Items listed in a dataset

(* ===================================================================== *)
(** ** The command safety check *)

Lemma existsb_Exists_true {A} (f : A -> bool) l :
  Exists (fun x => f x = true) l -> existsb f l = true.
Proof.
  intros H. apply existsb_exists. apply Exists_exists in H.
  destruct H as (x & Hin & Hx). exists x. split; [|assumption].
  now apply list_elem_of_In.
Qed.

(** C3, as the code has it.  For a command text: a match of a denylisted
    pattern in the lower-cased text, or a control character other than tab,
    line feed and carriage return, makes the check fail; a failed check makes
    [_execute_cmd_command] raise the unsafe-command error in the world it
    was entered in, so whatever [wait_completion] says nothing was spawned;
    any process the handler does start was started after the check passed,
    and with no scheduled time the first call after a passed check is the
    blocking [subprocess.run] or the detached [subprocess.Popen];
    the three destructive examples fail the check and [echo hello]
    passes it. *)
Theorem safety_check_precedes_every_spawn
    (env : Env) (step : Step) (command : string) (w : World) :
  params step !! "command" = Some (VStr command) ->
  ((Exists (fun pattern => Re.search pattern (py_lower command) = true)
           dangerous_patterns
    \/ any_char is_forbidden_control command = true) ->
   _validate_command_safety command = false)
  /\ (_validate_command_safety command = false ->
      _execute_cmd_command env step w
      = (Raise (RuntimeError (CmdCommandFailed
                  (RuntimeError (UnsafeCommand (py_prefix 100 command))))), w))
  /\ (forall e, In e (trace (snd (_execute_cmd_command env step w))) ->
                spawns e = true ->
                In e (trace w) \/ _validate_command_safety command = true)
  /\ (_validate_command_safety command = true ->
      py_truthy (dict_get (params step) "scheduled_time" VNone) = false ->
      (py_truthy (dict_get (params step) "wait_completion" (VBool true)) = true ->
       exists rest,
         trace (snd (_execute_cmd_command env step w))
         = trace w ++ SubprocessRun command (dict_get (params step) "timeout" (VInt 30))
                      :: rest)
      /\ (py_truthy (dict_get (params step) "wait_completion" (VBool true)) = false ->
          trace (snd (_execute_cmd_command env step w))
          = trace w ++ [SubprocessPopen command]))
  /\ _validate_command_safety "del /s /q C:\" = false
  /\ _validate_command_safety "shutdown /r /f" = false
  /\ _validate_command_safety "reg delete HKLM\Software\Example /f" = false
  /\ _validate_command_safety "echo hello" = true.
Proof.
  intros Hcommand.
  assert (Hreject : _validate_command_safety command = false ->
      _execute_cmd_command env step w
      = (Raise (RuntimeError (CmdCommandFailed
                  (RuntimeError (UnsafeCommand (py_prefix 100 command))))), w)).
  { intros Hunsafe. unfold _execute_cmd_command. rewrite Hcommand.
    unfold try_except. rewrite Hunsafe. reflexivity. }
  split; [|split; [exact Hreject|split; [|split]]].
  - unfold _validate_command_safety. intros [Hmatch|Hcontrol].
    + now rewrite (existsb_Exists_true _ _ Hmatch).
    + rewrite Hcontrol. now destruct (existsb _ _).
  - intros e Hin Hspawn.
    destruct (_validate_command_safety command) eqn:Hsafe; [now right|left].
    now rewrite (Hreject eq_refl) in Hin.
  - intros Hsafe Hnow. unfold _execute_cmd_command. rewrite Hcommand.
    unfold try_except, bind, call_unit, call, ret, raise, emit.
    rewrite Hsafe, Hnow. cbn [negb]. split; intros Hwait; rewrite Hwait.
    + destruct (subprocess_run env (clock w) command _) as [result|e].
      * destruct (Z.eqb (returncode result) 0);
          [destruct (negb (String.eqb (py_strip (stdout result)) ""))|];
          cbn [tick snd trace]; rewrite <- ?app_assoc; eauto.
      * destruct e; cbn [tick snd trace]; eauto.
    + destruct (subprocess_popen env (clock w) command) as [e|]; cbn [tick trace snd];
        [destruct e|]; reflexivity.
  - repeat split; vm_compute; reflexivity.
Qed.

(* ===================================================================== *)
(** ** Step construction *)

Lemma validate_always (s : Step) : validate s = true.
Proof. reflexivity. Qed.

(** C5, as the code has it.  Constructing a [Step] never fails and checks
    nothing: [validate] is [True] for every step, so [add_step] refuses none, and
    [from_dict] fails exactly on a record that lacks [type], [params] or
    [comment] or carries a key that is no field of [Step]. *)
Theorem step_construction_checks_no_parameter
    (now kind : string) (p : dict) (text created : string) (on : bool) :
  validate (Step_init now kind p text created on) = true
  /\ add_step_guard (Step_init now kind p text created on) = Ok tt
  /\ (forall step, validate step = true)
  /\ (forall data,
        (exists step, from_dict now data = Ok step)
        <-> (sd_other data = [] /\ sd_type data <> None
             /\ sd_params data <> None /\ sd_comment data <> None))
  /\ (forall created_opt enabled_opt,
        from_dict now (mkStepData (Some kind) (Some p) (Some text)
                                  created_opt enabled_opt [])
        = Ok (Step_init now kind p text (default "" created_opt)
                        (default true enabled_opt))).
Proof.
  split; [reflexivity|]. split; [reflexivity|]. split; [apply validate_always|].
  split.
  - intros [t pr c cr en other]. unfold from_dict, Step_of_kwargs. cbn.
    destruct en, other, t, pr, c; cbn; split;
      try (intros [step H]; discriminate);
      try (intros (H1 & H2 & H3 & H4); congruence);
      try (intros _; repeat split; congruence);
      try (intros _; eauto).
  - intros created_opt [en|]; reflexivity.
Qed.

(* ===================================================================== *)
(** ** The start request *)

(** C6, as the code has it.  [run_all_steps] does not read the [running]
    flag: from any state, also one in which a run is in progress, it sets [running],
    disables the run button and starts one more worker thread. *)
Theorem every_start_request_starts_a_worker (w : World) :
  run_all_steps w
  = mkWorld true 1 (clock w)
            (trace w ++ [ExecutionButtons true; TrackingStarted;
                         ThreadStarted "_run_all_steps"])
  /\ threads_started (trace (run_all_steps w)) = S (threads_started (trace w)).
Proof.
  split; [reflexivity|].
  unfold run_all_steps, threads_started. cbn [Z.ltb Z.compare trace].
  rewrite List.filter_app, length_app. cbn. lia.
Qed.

---

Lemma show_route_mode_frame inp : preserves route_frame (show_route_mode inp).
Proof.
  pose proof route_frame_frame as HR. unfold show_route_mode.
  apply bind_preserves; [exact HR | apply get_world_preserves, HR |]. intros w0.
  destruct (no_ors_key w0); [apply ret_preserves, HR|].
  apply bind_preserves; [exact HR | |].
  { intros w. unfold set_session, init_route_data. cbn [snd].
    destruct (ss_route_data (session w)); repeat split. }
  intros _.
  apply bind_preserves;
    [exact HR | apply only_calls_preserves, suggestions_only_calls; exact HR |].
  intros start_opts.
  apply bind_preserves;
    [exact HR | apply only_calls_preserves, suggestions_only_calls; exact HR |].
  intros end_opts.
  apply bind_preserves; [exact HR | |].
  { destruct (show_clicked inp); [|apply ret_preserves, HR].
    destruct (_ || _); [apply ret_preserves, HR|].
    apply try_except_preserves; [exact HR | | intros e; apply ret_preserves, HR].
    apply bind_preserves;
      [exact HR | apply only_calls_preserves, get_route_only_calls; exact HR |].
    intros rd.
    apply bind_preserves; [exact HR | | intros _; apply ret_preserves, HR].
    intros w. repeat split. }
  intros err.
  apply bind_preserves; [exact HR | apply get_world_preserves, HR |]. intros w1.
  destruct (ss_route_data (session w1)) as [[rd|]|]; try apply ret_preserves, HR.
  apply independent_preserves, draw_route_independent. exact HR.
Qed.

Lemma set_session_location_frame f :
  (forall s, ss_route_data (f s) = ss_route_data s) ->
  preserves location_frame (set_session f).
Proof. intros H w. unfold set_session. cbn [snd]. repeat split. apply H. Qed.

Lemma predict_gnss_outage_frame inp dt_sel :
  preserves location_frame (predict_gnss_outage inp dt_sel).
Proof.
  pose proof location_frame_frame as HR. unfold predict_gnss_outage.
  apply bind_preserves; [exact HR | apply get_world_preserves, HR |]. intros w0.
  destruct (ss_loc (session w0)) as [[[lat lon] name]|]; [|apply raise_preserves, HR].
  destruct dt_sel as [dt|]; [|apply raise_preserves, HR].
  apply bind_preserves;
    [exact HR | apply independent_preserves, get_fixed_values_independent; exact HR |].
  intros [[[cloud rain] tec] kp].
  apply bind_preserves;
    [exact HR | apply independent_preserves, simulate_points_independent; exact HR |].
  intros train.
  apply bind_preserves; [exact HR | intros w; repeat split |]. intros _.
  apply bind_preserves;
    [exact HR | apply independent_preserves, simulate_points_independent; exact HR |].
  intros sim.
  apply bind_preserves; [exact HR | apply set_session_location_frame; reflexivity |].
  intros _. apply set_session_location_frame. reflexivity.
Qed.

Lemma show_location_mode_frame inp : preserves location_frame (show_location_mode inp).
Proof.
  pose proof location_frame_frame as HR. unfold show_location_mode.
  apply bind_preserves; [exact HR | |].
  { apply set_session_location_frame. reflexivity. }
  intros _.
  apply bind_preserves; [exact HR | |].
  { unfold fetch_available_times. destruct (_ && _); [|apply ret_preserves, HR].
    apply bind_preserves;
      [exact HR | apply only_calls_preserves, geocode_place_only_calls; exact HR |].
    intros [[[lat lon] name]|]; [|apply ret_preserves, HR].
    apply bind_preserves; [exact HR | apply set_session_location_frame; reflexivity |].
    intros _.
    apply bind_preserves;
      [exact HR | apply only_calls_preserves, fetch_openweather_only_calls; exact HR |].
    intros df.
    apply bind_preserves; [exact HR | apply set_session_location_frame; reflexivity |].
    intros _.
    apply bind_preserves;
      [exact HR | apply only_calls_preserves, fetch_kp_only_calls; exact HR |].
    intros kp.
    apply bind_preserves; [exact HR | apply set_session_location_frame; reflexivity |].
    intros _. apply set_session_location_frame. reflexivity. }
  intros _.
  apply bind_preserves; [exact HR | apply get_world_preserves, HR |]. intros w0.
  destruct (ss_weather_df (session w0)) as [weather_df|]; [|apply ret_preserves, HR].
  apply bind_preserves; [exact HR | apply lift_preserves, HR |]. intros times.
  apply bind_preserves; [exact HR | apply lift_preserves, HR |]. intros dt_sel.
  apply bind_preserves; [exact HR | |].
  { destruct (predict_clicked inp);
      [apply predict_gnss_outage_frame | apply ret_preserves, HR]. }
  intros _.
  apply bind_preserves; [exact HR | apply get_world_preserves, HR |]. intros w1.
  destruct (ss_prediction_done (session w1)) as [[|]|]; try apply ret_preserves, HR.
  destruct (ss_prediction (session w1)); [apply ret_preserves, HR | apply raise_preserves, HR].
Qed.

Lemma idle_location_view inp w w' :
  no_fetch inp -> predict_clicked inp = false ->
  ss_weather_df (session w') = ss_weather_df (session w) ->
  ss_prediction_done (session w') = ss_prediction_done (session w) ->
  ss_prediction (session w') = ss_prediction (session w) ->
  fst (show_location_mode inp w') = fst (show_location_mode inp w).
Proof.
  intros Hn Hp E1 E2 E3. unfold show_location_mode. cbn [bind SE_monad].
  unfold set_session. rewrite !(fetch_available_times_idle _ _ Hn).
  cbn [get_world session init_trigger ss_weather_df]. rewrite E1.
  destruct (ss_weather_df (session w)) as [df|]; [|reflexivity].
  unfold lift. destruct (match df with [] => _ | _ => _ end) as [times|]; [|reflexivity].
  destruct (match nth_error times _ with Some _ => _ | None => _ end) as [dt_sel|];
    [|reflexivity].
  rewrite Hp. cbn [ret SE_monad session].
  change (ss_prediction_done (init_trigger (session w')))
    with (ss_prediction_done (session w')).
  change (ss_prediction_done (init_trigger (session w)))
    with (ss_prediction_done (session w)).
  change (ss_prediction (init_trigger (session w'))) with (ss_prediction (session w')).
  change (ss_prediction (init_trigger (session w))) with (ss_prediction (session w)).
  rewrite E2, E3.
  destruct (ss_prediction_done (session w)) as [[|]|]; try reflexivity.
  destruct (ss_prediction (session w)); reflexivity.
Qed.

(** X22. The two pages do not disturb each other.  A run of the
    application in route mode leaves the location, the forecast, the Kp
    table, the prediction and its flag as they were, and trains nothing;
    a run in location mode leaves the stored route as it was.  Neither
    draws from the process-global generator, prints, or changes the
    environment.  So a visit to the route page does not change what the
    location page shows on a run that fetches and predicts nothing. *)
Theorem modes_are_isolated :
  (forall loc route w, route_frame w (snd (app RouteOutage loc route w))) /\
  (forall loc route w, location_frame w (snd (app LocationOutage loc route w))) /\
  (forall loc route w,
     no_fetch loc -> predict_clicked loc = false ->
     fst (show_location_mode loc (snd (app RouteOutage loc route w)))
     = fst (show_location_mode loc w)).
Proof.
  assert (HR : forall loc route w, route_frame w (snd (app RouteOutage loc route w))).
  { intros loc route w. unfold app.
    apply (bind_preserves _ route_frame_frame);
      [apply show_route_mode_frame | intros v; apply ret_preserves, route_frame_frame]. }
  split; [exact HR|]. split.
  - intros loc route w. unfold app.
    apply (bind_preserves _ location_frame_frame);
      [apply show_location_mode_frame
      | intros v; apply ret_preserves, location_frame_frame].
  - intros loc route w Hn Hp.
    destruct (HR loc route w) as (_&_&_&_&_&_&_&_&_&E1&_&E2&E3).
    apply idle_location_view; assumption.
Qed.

* * *

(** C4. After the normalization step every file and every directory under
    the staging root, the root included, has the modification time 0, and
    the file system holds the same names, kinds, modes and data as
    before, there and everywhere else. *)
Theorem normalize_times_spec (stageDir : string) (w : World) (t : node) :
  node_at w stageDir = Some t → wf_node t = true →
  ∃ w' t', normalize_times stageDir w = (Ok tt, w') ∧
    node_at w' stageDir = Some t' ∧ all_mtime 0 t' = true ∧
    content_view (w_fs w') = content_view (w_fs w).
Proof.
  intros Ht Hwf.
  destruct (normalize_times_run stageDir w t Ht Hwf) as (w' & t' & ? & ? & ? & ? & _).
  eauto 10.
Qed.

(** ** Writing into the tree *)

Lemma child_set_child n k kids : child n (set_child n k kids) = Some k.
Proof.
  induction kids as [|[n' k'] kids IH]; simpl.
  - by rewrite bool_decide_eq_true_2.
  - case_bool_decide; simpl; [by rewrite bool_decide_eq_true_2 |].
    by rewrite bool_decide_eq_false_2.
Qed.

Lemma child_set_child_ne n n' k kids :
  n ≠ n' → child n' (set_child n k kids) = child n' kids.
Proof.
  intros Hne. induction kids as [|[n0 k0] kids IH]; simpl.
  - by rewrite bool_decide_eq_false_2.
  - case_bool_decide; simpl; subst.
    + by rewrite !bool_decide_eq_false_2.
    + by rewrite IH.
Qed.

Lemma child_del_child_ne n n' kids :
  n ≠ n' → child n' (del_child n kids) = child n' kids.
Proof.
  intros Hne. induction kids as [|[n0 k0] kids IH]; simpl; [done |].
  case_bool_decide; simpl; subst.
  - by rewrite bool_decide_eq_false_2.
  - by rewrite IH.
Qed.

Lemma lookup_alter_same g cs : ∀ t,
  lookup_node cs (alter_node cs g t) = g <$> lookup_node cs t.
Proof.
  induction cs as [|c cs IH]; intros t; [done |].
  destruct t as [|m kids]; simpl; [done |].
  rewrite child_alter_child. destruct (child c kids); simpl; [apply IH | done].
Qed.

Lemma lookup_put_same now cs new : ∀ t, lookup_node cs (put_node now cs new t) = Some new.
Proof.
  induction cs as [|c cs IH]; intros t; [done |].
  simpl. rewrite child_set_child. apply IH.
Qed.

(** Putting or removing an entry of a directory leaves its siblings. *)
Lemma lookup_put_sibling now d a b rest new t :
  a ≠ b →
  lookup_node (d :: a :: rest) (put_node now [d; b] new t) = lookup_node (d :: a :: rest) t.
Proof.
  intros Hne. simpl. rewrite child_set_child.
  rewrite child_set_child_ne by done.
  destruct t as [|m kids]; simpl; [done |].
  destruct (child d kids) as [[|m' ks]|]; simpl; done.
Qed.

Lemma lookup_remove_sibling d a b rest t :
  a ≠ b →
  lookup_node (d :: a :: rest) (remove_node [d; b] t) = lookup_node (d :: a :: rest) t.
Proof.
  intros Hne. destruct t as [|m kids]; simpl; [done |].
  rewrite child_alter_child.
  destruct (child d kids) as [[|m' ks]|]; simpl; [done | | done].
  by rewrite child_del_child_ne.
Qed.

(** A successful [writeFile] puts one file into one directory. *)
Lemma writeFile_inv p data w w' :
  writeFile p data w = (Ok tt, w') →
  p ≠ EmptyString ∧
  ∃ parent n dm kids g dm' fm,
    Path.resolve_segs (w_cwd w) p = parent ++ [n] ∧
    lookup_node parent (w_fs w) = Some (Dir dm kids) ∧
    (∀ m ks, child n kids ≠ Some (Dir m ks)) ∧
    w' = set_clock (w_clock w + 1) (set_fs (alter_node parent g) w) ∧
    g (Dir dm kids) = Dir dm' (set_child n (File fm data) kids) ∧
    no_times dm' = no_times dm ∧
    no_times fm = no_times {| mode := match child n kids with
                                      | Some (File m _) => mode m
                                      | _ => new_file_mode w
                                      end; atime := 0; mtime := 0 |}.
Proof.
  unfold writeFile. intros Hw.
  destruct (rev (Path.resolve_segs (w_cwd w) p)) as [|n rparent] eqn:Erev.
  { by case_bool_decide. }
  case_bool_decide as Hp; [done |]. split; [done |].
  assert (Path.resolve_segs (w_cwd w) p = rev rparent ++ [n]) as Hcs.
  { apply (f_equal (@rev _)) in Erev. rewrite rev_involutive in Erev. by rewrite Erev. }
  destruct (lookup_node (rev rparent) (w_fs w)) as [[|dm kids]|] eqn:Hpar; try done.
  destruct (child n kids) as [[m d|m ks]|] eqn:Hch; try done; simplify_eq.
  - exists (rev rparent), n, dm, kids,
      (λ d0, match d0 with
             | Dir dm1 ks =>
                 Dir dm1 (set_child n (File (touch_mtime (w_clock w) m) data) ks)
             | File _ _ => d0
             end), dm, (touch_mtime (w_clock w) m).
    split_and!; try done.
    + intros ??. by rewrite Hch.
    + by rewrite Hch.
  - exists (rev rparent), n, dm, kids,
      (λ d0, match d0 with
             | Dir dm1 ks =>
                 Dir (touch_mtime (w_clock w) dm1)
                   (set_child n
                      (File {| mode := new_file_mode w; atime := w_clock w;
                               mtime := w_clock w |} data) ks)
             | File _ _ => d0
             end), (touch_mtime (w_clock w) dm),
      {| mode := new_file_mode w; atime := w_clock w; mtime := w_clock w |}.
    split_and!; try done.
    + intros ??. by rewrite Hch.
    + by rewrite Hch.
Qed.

Task to carry out
From the records above, return each line that includes "into".

Answer section
(** ** Writing into the tree *)
(** A successful [writeFile] puts one file into one directory. *)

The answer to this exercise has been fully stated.